Cigar lovers are not disingenuous when they say that alcoholic beverages help the taste and aroma of a cigar to be more fully revealed. There is a scientific basis for this. The fact is that not all volatile aromatic and ethereal substances contained in tobacco can dissolve in water (or saliva). But when combined with alcohol, they are fully disclosed. For instance, the aromas of leather, pepper, ginger, and chocolate can be caught during the normal smoking of a cigar. But only under the influence of alcohol, notes of cinnamon and subtler shades of chocolate are released.

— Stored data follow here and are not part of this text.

(** X25. The category totals. The category values add up to the sum of the
    expenses given, whatever their dates, those whose category name is
    the name of a member of [Object.prototype] left out; each value is
    the sum of the expenses resolved to its name, each name occurs once,
    and no expense is left out but those. On a host at or east of UTC,
    the monthly spending is the sum of exactly the expenses dated in the
    month and year of today's date on the host, 0 on the empty
    collection, and when no category name is an inherited one the
    category values of the entries dated in the current month add up to
    it. *)
Theorem category_totals_by_name
    (zone : JSDate.Zone) (now : JSDate.Date) (expenses : list Expense.t) :
  Spec.datedValidly expenses ->
  (forall e, In e expenses -> Spec.eastAt zone (Expense.date e)) ->
  let today := Spec.today zone now in
  let current := filter (Spec.inMonthOf today) expenses in
  ((forall e, In e expenses -> Spec.plainlyNamed e = true) ->
   Spec.total value (getExpensesByCategory current)
     == calculateMonthlySpending zone now expenses /\
   Spec.total value (getExpensesByCategory expenses)
     == Spec.total Expense.amount expenses) /\
  Spec.total value (getExpensesByCategory expenses)
    == Spec.total Expense.amount (filter Spec.plainlyNamed expenses) /\
  calculateMonthlySpending zone now expenses
    == Spec.total Expense.amount current /\
  calculateMonthlySpending zone now [] = 0 /\
  (NoDup (map name (getExpensesByCategory expenses)) /\
   (forall s, In s (getExpensesByCategory expenses) ->
      JSObject.inherited (name s) = false /\
      value s
      == Spec.total Expense.amount
           (filter (fun e => String.eqb (categoryName e) (name s)) expenses)) /\
   (forall e, In e expenses -> Spec.plainlyNamed e = true ->
      exists s, In s (getExpensesByCategory expenses) /\
                name s = categoryName e)).
Proof.
  intros Hv Hz today current.
  pose proof (calculateMonthlySpending_spec zone now expenses Hv Hz) as Hm.
  fold today in Hm. fold current in Hm.
  split; [|split; [|split; [|split]]].
  - intros Hp. split.
    + rewrite getExpensesByCategory_total, Hm.
      rewrite (filter_all Spec.plainlyNamed current); [reflexivity|].
      intros e He. apply Hp. unfold current in He.
      apply filter_In in He. tauto.
    + rewrite getExpensesByCategory_total, (filter_all _ _ Hp). reflexivity.
  - apply getExpensesByCategory_total.
  - exact Hm.
  - reflexivity.
  - apply getExpensesByCategory_by_name.
Qed.

End CategoryTotals.
(** * Recommended savings *)

Section RecommendedSavings.
Import GoalsList.
Local Open Scope Q_scope.

Lemma max0_nonneg (x : Q) : 0 <= x -> JSNumber.max 0 x == x.
Proof. intros H. apply Q.max_r, H. Qed.



Lemma getRecommendedSavings_ahead (differenceInDays : DifferenceInDays)
    (now : JSDate.Date) (goal : SavingsGoal.t) :
  (0 < daysLeft differenceInDays now goal)%Z ->
  getRecommendedSavings differenceInDays now goal
  = let daily :=
      (SavingsGoal.target_amount goal - SavingsGoal.current_amount goal)
      / inject_Z (daysLeft differenceInDays now goal) in
    mkRecommendation (JSNumber.max 0 daily) (JSNumber.max 0 (daily * 7))
                     (JSNumber.max 0 (daily * 30)).
Proof.
  intros H. unfold getRecommendedSavings. cbv zeta.
  destruct (Z.leb_spec (daysLeft differenceInDays now goal) 0);
    [lia|reflexivity].
Qed.


Lemma ratio_below (k spent amount : Q) :
  0 < amount -> (spent / amount * 100 < k <-> spent * 100 < k * amount).
Proof.
  intros Ha.
  assert (Hne : ~ amount == 0) by (intros E; rewrite E in Ha; discriminate).
  assert (E : spent / amount * 100 == spent * 100 / amount)
    by (field; exact Hne).
  rewrite E. split; intros H.
  - assert (H' : spent * 100 / amount * amount < k * amount)
      by (apply Qmult_lt_compat_r; assumption).
    assert (E' : spent * 100 / amount * amount == spent * 100)
      by (field; exact Hne).
    rewrite E' in H'. exact H'.
  - apply Qlt_shift_div_r; assumption.
Qed.

Lemma progress_finite (goal : SavingsGoal.t) :
  ~ SavingsGoal.target_amount goal == 0 ->
  progress goal
  = JSNumber.finite
      (SavingsGoal.current_amount goal / SavingsGoal.target_amount goal
       * 100).
Proof.
  intros Hne. unfold progress, JSNumber.div.
  destruct (Qeq_bool (SavingsGoal.target_amount goal) 0) eqn:E.
  - apply Qeq_bool_iff in E. contradiction.
  - reflexivity.
Qed.

(** With a positive target, a goal is completed when the target is
    reached. *)
Lemma isCompleted_spec (goal : SavingsGoal.t) :
  0 < SavingsGoal.target_amount goal ->
  (isCompleted goal = true
   <-> SavingsGoal.target_amount goal <= SavingsGoal.current_amount goal).
Proof.
  intros Ht. unfold isCompleted.
  rewrite progress_finite
    by (intros E; rewrite E in Ht; discriminate Ht).
  cbn [JSNumber.atLeast]. rewrite geb_le.
  set (c := SavingsGoal.current_amount goal).
  set (t := SavingsGoal.target_amount goal) in *.
  split; intros H.
  - apply Qnot_lt_le. intros Hlt.
    apply (Qle_not_lt _ _ H). apply ratio_below; [exact Ht|].
    rewrite (Qmult_comm c 100).
    apply Qmult_lt_l; [reflexivity|exact Hlt].
  - apply Qnot_lt_le. intros Hlt.
    apply ratio_below in Hlt; [|exact Ht].
    rewrite (Qmult_comm c 100) in Hlt.
    apply Qmult_lt_l in Hlt; [|reflexivity].
    eapply Qlt_not_le; eassumption.
Qed.





End RecommendedSavings.
(** * Filtering expenses *)

Section Filtering.
Import JSString.
Local Open Scope string_scope.

Lemma startsWith_spec (p : string) :
  forall s, startsWith s p = true <-> exists post, s = p ++ post.
Proof.
  induction p as [|a p IH]; intros s.
  - destruct s; simpl; split; eauto.
  - destruct s as [|b s]; cbn [startsWith].
    + split; [discriminate|]. intros [post H]. discriminate H.
    + rewrite andb_true_iff, Ascii.eqb_eq, IH. split.
      * intros [-> [post ->]]. exists post. reflexivity.
      * intros [post H]. injection H as -> ->. eauto.
Qed.
(** The XT filters are configured on the first Advance only: afterwards the flag is set, Reset keeps the flag and the filter states, and later Advance calls do not depend on the filter configuration. *)
Theorem xt_filters_configured_once :
  (forall (c : @xt_ctl pt1_state pdt1_state) veh trk step,
      xt_filters_initialized
        (fst (ChPathSteeringControllerXT_Advance pt1_config pt1_filter pdt1_config pdt1_filter
                c veh trk step)) = true) /\
  (forall (c : @xt_ctl pt1_state pdt1_state) veh,
      let c' := ChPathSteeringControllerXT_Reset c veh in
      xt_filters_initialized c' = xt_filters_initialized c /\
      xt_HeadErrDelay c' = xt_HeadErrDelay c /\
      xt_AckermannAngleDelay c' = xt_AckermannAngleDelay c /\
      xt_PathErrCtl c' = xt_PathErrCtl c) /\
  (forall (c : @xt_ctl pt1_state pdt1_state),
      xt_filters_initialized c = true ->
      forall pt1_config' pdt1_config' veh trk step,
        ChPathSteeringControllerXT_Advance pt1_config' pt1_filter pdt1_config' pdt1_filter
          c veh trk step =
        ChPathSteeringControllerXT_Advance pt1_config pt1_filter pdt1_config pdt1_filter
          c veh trk step).
Proof.
  split; [|split].
  - intros c veh trk step; unfold ChPathSteeringControllerXT_Advance; cbv zeta.
    destruct (xt_blend _ _ _ _) as [[[[pe hd] ad] vel] res]; cbn [fst xt_filters_initialized].
    unfold xt_prepare.
    destruct (xt_filters_initialized c); destruct (trk _); reflexivity.
  - intros c veh; cbn; repeat split; reflexivity.
  - intros c H cfg pcfg veh trk step.
    unfold ChPathSteeringControllerXT_Advance, xt_prepare; rewrite H; reflexivity.
Qed.

End XTExtra.

(** SR SetGains stores |Klat| and Kug clamped to [0, 5], and SetPreviewTime stores Tp clamped to [0.2, 4]; values already in range are kept exactly, and each setter leaves the other gains and the steering angle unchanged. *)
Theorem sr_setters_clamp (c : sr_ctl) (Klat Kug Tp : R) :
  let c1 := ChPathSteeringControllerSR_SetGains c Klat Kug in
  let c2 := ChPathSteeringControllerSR_SetPreviewTime c Tp in
  sr_Klat c1 = Rabs Klat /\ 0 <= sr_Klat c1 /\ 0 <= sr_Kug c1 <= 5 /\
  (0 <= Kug <= 5 -> sr_Kug c1 = Kug) /\
  2 / 10 <= sr_Tp c2 <= 4 /\ (2 / 10 <= Tp <= 4 -> sr_Tp c2 = Tp) /\
  sr_Tp c1 = sr_Tp c /\ sr_Klat c2 = sr_Klat c /\ sr_Kug c2 = sr_Kug c /\
  sr_delta c1 = sr_delta c /\ sr_delta c2 = sr_delta c.
Proof.
  cbv zeta; cbn.
  split; [reflexivity|].
  split; [apply Rabs_pos|].
  split; [apply ChClamp_range; lra|].
  split; [apply ChClamp_inside|].
  split; [apply ChClamp_range; lra|].
  split; [apply ChClamp_inside|].
  repeat split; reflexivity.
Qed.

(** Witnesses *)
Lemma stanley_timer_in_range_witness :
  0 < 1 / 100 /\ 0 < st_Treset (@stanley_expiring unit) <= 30 /\
  0 < st_Treset (fst (ChPathSteeringControllerStanley_Advance (fun _ _ => tt) (fun s x => (s, x))
                        stanley_expiring veh_origin trk_on_sentinel (1 / 100))) <= 30.
Proof.
  assert (H1 : 0 < 1 / 100) by lra.
  assert (H2 : 0 < st_Treset (@stanley_expiring unit) <= 30) by (cbn; lra).
  split; [exact H1|]; split; [exact H2|].
  exact (stanley_timer_in_range (fun _ _ => tt) (fun s x => (s, x))
           stanley_expiring veh_origin trk_on_sentinel (1 / 100) H1 H2).
Defined.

Cigar to alcohol or alcohol to cigar?

You can do it this way, and that way, depending on who you assign the role of “first violin” to in this pair. But general recommendations can be divided into three groups:

Spirits (40–43%)

These are Armagnac, whiskey, cognac, calvados, and rum. Although the strength of all these drinks is approximately the same, they differ in taste and power:

  • Armagnac is distilled only once so it has a strong and even rough taste. The most powerful cigars with hot and even burning taste with hints of peat, spicy aromas, and aftertaste will suit it.
  • Whiskey has a more powerful flavor than cognac since the former is made from grains and the latter from grapes. However, both will do well with medium-strength cigars with dark leather, young wood, and chocolate flavors, with hints of nuts, fruits, and spices.
  • Calvados is made from apples so it has a milder fruity taste, but a fairly strong aroma. It is paired with cigars, the taste of which is dominated by strong tart accords with hints of ripe exotic fruits, and in the smell, there are hints of coffee and undergrowth. 
  • Rum “prefers” the same cigars as Calvados. It is better to give preference to aged rum: young, light specimens will not emphasize the taste of strong tobacco.

Medium spirits (16-20%)

These are mature ports, sherries, and Madeira. But if you like the taste of the drink to subtly set off the taste of a cigar, you can expand this list to include apéritifs, sweet dessert wines, and even liqueurs. Choose the medium strength with woody aromas and spicy flavors.

Wines with a strength of 8–16%

It is possible to combine cigars with wines, but only aged ones are suitable for this since young drinks cannot boast such a powerful bouquet that even weak tobacco will match. It is better to choose apéritif cigars with fruity flavors and woody-herbal flavors for wines.